▸ **Exercise prompt**:
The word "induction" occurs in some of the lines below; copy each of those lines.

▸ **Records supplied**:
┌──

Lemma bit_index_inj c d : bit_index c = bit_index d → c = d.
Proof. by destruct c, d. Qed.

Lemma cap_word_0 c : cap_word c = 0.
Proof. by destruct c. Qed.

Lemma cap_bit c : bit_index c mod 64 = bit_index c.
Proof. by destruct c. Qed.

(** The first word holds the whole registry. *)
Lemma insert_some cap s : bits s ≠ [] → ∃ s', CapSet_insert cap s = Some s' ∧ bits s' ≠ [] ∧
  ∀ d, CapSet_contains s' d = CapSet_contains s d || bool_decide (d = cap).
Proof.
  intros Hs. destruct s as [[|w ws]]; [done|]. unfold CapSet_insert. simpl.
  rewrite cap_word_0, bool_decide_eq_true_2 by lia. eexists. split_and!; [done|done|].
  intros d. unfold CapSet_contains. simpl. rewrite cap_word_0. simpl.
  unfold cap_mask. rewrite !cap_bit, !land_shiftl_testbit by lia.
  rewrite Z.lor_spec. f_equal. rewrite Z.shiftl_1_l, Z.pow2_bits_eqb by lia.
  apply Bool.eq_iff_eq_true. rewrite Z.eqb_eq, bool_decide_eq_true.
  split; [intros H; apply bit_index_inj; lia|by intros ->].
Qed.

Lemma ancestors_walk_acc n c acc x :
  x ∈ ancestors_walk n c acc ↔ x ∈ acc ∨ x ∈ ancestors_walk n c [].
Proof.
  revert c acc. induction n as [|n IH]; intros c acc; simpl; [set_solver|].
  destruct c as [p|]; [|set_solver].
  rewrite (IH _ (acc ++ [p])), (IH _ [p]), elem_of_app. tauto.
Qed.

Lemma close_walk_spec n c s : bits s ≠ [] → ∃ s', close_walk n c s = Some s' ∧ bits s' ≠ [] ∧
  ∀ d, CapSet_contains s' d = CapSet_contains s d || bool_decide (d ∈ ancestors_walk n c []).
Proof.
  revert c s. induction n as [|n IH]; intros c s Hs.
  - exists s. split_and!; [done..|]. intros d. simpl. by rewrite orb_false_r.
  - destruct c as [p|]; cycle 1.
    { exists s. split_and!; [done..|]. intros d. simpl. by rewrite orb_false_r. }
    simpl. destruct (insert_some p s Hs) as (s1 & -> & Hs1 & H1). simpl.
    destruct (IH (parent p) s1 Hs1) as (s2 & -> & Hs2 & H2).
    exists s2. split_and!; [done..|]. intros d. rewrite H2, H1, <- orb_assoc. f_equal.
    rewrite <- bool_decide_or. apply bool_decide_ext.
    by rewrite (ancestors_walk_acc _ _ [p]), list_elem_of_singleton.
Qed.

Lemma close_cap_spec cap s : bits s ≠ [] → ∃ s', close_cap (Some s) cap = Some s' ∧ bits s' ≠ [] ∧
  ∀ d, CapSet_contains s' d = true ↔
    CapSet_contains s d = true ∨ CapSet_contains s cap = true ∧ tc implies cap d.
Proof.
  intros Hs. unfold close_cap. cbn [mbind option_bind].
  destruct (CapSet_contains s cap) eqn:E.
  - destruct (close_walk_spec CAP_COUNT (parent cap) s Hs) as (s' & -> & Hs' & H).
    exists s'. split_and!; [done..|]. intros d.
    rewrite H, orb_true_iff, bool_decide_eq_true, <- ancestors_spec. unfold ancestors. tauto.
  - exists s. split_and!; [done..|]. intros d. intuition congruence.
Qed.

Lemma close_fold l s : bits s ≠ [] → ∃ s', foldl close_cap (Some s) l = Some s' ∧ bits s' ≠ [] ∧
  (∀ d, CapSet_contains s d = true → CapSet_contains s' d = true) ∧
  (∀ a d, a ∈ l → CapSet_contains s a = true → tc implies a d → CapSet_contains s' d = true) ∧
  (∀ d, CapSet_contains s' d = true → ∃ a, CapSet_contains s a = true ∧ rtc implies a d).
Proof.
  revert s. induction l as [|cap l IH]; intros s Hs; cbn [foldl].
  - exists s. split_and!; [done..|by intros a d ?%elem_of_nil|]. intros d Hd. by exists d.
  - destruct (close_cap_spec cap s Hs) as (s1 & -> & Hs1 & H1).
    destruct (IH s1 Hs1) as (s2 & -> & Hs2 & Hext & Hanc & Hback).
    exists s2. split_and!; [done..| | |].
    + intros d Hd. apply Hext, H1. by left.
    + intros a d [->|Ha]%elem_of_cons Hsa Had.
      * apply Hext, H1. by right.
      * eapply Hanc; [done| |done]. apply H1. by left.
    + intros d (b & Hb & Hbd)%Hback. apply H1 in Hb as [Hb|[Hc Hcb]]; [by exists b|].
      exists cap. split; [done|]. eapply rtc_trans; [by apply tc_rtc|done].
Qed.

└──

▸ **Answer space**:
  revert c acc. induction n as [|n IH]; intros c acc; simpl; [set_solver|].
  revert c s. induction n as [|n IH]; intros c s Hs.
  revert s. induction l as [|cap l IH]; intros s Hs; cbn [foldl].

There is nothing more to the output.